→ **Records excerpted from a collection**

================

(** * Collection: an ordered map with array-like utility methods

    A shallow embedding of [Collection<K, V> extends Map<K, V>] and of the
    pieces of the ECMAScript runtime its methods call ([Map], [Array],
    [Math], numbers), followed by theorems about its methods.  The class
    comes in two variants: the one without caches ([Collection]), and the one
    that caches the arrays of its values and of its keys ([Cached]).

    - Numbers are IEEE doubles in the source; the finite ones are modelled as
      rationals ([Q]), next to [NaN] and the two infinities.  [-0] is
      identified with [+0]: no modelled operation tells them apart.  Sizes
      and lengths are exact up to [2^53 - 1], as far as doubles count.
    - A [Map] is its [[MapData]] list of ECMA-262: a list of slots, a slot
      being an entry or empty; [delete] and [clear] empty slots, [set]
      updates in place or appends, and an iterator is an index into the list.
      Keys are compared with a decidable equality (SameValueZero), values
      with a strict equality [===] that need not be reflexive ([NaN]).
    - Methods that mutate their receiver return its new state; where object
      identity matters (clone, equals, sort, sorted) the receivers live in a
      heap.
    - Callbacks are functions that may read the collection they are handed
      and thread a state of their own, so that calls can be counted and
      ordered.  [Math.random()] is a stream of numbers.
*)

From Stdlib Require Import ZArith QArith Qround String Permutation Sorted.
From stdpp Require Import base option list sorting strings gmap.

Close Scope Q_scope.
Open Scope nat_scope.

(* ================================================================== *)
(** ** Numbers *)

Inductive number : Type :=
  | NaN
  | PosInf
  | NegInf
  | Fin (q : Q).

Definition of_Z (z : Z) : number := Fin (inject_Z z).
Definition of_nat (n : nat) : number := of_Z (Z.of_nat n).

(** [x < y]; any comparison with [NaN] is false. *)
Definition num_lt (x y : number) : bool :=
  match x, y with
  | NaN, _ | _, NaN => false
  | PosInf, _ => false
  | _, NegInf => false
  | NegInf, _ => true
  | Fin _, PosInf => true
  | Fin a, Fin b => negb (Qle_bool b a)
  end.

(** [!x] for a number: [0] and [NaN] are the falsy numbers. *)
Definition num_falsy (x : number) : bool :=
  match x with
  | NaN => true
  | Fin q => Qeq_bool q 0
  | _ => false
  end.

(** Unary minus. *)
Definition num_neg (x : number) : number :=
  match x with
  | NaN => NaN
  | PosInf => NegInf
  | NegInf => PosInf
  | Fin q => Fin (- q)%Q
  end.

(** The sign of a number that is not [NaN], as a comparison with zero. *)
Definition num_sign (x : number) : comparison :=
  match x with
  | NaN => Eq
  | PosInf => Gt
  | NegInf => Lt
  | Fin q => (q ?= 0)%Q
  end.

(** [x * y].  An infinity times zero is [NaN]. *)
Definition num_mul (x y : number) : number :=
  match x, y with
  | NaN, _ | _, NaN => NaN
  | Fin a, Fin b => Fin (a * b)%Q
  | _, _ =>
      match num_sign x, num_sign y with
      | Eq, _ | _, Eq => NaN
      | Lt, Lt | Gt, Gt => PosInf
      | _, _ => NegInf
      end
  end.

(** Strict equality [===] on numbers: [NaN] differs from itself. *)
Definition num_strict_eq (x y : number) : bool :=
  match x, y with
  | NaN, _ | _, NaN => false
  | PosInf, PosInf | NegInf, NegInf => true
  | Fin a, Fin b => Qeq_bool a b
  | _, _ => false
  end.

Definition Math_floor (x : number) : number :=
  match x with
  | Fin q => of_Z (Qfloor q)
  | _ => x
  end.

(** [Math.min(x, y)]: [NaN] if either argument is. *)
Definition Math_min (x y : number) : number :=
  match x, y with
  | NaN, _ | _, NaN => NaN
  | _, _ => if num_lt y x then y else x
  end.

(** Integers extended with the two infinities, the range of
    [ToIntegerOrInfinity]. *)
Inductive ext_int : Type :=
  | Int (z : Z)
  | PInf
  | NInf.

(** Rounding toward zero. *)
Definition Qtrunc (q : Q) : Z :=
  if Qle_bool 0 q then Qfloor q else Qceiling q.

Definition ToIntegerOrInfinity (x : number) : ext_int :=
  match x with
  | NaN => Int 0
  | PosInf => PInf
  | NegInf => NInf
  | Fin q => Int (Qtrunc q)
  end.

(** [ToLength]: clamps to [0 .. 2^53 - 1]. *)
Definition ToLength (x : number) : nat :=
  match ToIntegerOrInfinity x with
  | Int z => Z.to_nat (Z.min z (2 ^ 53 - 1))
  | PInf => Z.to_nat (2 ^ 53 - 1)
  | NInf => 0
  end.

(* ================================================================== *)
(** ** Arrays *)

Section Arrays.
Context {A : Type}.

(** [arr[i]] for a number [i]: an element only at an integer index within
    bounds, [undefined] otherwise. *)
Definition Array_get (i : number) (arr : list A) : option A :=
  match i with
  | Fin q =>
      if Qeq_bool q (inject_Z (Qfloor q)) && (0 <=? Qfloor q)%Z
      then arr !! Z.to_nat (Qfloor q)
      else None
  | _ => None
  end.

(** [Array.prototype.at]. *)
Definition Array_at (index : number) (arr : list A) : option A :=
  match ToIntegerOrInfinity index with
  | Int relativeIndex =>
      let len := Z.of_nat (length arr) in
      let k := if (0 <=? relativeIndex)%Z then relativeIndex
               else (len + relativeIndex)%Z in
      if (k <? 0)%Z || (len <=? k)%Z then None else arr !! Z.to_nat k
  | _ => None
  end.

(** The position a relative start index denotes in an array of [len]
    elements ([slice] and [splice] share it). *)
Definition relative_start (start : number) (len : nat) : nat :=
  match ToIntegerOrInfinity start with
  | NInf => 0
  | PInf => len
  | Int relativeStart =>
      if (relativeStart <? 0)%Z
      then Z.to_nat (Z.max (Z.of_nat len + relativeStart) 0)
      else Z.to_nat (Z.min relativeStart (Z.of_nat len))
  end.

(** [arr.slice(start)]. *)
Definition Array_slice (start : number) (arr : list A) : list A :=
  drop (relative_start start (length arr)) arr.

(** [arr.splice(start, deleteCount)]: the removed elements and what is left
    of [arr]. *)
Definition Array_splice (start deleteCount : number) (arr : list A)
  : list A * list A :=
  let len := length arr in
  let actualStart := relative_start start len in
  let dc := match ToIntegerOrInfinity deleteCount with
            | Int z => Z.to_nat (Z.max z 0)
            | PInf => len
            | NInf => 0
            end in
  let actualDeleteCount := Nat.min dc (len - actualStart) in
  (take actualDeleteCount (drop actualStart arr),
   take actualStart arr ++ drop (actualStart + actualDeleteCount) arr).

(** [Array.from({ length }, mapFn)] for a [mapFn] that ignores its arguments
    and works on a state [St]: it is called [ToLength(length)] times, in
    order. *)
Fixpoint Array_from_loop {St B : Type} (n : nat) (mapFn : St -> B * St)
    (st : St) : list B * St :=
  match n with
  | 0 => ([], st)
  | S n' =>
      let '(x, st1) := mapFn st in
      let '(xs, st2) := Array_from_loop n' mapFn st1 in
      (x :: xs, st2)
  end.

Definition Array_from {St B : Type} (len : number) (mapFn : St -> B * St)
    (st : St) : list B * St :=
  Array_from_loop (ToLength len) mapFn st.

(** An iterator over a sequence that is not mutated meanwhile: the items
    still to come.  [next] is [iter.next().value]. *)
Definition next (iter : list A) : option A * list A :=
  match iter with
  | [] => (None, [])
  | x :: iter' => (Some x, iter')
  end.
End Arrays.

(** [Array.prototype.sort] with a comparator, of which only the sign of the
    result is used.  ECMAScript 2019 requires a stable sort; for a consistent
    comparator every stable sort returns this list (insertion sort from the
    left, each element placed after the elements that do not compare greater
    than it). *)
Section ArraySort.
Context {A : Type} (comparefn : A -> A -> Z).

Fixpoint sort_insert (x : A) (sorted : list A) : list A :=
  match sorted with
  | [] => [x]
  | y :: rest =>
      if (0 <? comparefn y x)%Z then x :: y :: rest
      else y :: sort_insert x rest
  end.

Definition Array_sort (arr : list A) : list A :=
  fold_left (fun sorted x => sort_insert x sorted) arr [].

(** In sorted order no element compares greater than the next one. *)
Definition in_order (a b : A) : Prop := (comparefn a b <= 0)%Z.

(** The least a comparator has to do: not say both that [a] comes after
    [b] and that [b] comes after [a]. *)
Definition consistent : Prop :=
  forall a b, (0 < comparefn a b)%Z -> (comparefn b a <= 0)%Z.
End ArraySort.

(* ================================================================== *)
(** ** Map *)

(** [[MapData]]: the slots of a map, in insertion order; [None] is a slot
    whose entry was deleted. *)
Abbreviation MapData K V := (list (option (K * V))).

Section ESMap.
Context {K V : Type} `{EqDecision K}.

Fixpoint Map_has (key : K) (M : MapData K V) : bool :=
  match M with
  | [] => false
  | Some (k, _) :: M' => if decide (k = key) then true else Map_has key M'
  | None :: M' => Map_has key M'
  end.

Fixpoint Map_get (key : K) (M : MapData K V) : option V :=
  match M with
  | [] => None
  | Some (k, v) :: M' => if decide (k = key) then Some v else Map_get key M'
  | None :: M' => Map_get key M'
  end.

(** [set]: the value of an existing key is replaced in its slot, a new key
    gets a new slot at the end. *)
Fixpoint Map_set (key : K) (value : V) (M : MapData K V) : MapData K V :=
  match M with
  | [] => [Some (key, value)]
  | Some (k, v) :: M' =>
      if decide (k = key) then Some (k, value) :: M'
      else Some (k, v) :: Map_set key value M'
  | None :: M' => None :: Map_set key value M'
  end.

(** [delete]: the slot of the key is emptied, not removed; the result says
    whether there was one. *)
Fixpoint Map_delete (key : K) (M : MapData K V) : bool * MapData K V :=
  match M with
  | [] => (false, [])
  | Some (k, v) :: M' =>
      if decide (k = key) then (true, None :: M')
      else let '(b, M1) := Map_delete key M' in (b, Some (k, v) :: M1)
  | None :: M' => let '(b, M1) := Map_delete key M' in (b, None :: M1)
  end.

(** [clear] empties every slot. *)
Definition Map_clear (M : MapData K V) : MapData K V :=
  (fun _ => None) <$> M.

(** What an iterator started on [M] yields when [M] is not mutated
    meanwhile: the entries of the non-empty slots, in order. *)
Definition Map_entries (M : MapData K V) : list (K * V) := omap id M.
Definition Map_keys (M : MapData K V) : list K := fst <$> Map_entries M.
Definition Map_values (M : MapData K V) : list V := snd <$> Map_entries M.

Definition Map_size (M : MapData K V) : nat := length (Map_entries M).

(** [new Map(iterable)]: [set] is called on a fresh map for each pair. *)
Definition Map_new (iterable : list (K * V)) : MapData K V :=
  fold_left (fun M e => Map_set e.1 e.2 M) iterable [].

(** The invariant of a map: no two slots hold the same key. *)
Definition keys_unique (M : MapData K V) : Prop := NoDup (Map_keys M).
End ESMap.

(* ================================================================== *)
(** ** Results and callbacks

    A callback is a function of its arguments and of a state of its own,
    which it returns updated; it is handed the collection but cannot change
    it.  The optional [thisArg] of the source only binds [this] inside the
    callback and has no counterpart here. *)

(** An exception.  The methods below throw nothing else. *)
Inductive error : Type :=
  | TypeError (message : string).

(** How a call completes: with a value, or by throwing to its caller. *)
Inductive completion (T : Type) : Type :=
  | Return (value : T)
  | Throw (e : error).
Arguments Return {T} value.
Arguments Throw {T} e.

(** The result of a method that returns one item ([undefined] when there is
    none) or an array of items, depending on its arguments.  An array slot
    can read [undefined] too, where the source fills it from an iterator or a
    [splice] that may have nothing left. *)
Inductive one_or_many (A : Type) : Type :=
  | One (x : option A)
  | Many (xs : list (option A)).
Arguments One {A} x.
Arguments Many {A} xs.

(** The successive results of [Math.random()], with the number of calls made
    so far. *)
Record random_source : Type := RandomSource {
  draws : nat -> Q;
  calls : nat
}.

(** [Math.floor(Math.random() * len)]. *)
Definition random_index (len : nat) (rs : random_source) : number * random_source :=
  (Math_floor (num_mul (Fin (draws rs (calls rs))) (of_nat len)),
   RandomSource (draws rs) (S (calls rs))).

(* ================================================================== *)
(** ** Collection *)

Module Collection.
Section Methods.
Context {K V : Type} `{EqDecision K}.

(** *** ensure *)
Definition ensure {St : Type} (key : K)
    (defaultValueGenerator : K -> MapData K V -> St -> V * St)
    (this : MapData K V) (st : St) : option V * MapData K V * St :=
  if Map_has key this then (Map_get key this, this, st)
  else
    let '(defaultValue, st') := defaultValueGenerator key this st in
    (Some defaultValue, Map_set key defaultValue this, st').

================

Each line above that carries the string "meanwhile" has to be returned.

(** An iterator over a sequence that is not mutated meanwhile: the items
    meanwhile: the entries of the non-empty slots, in order. *)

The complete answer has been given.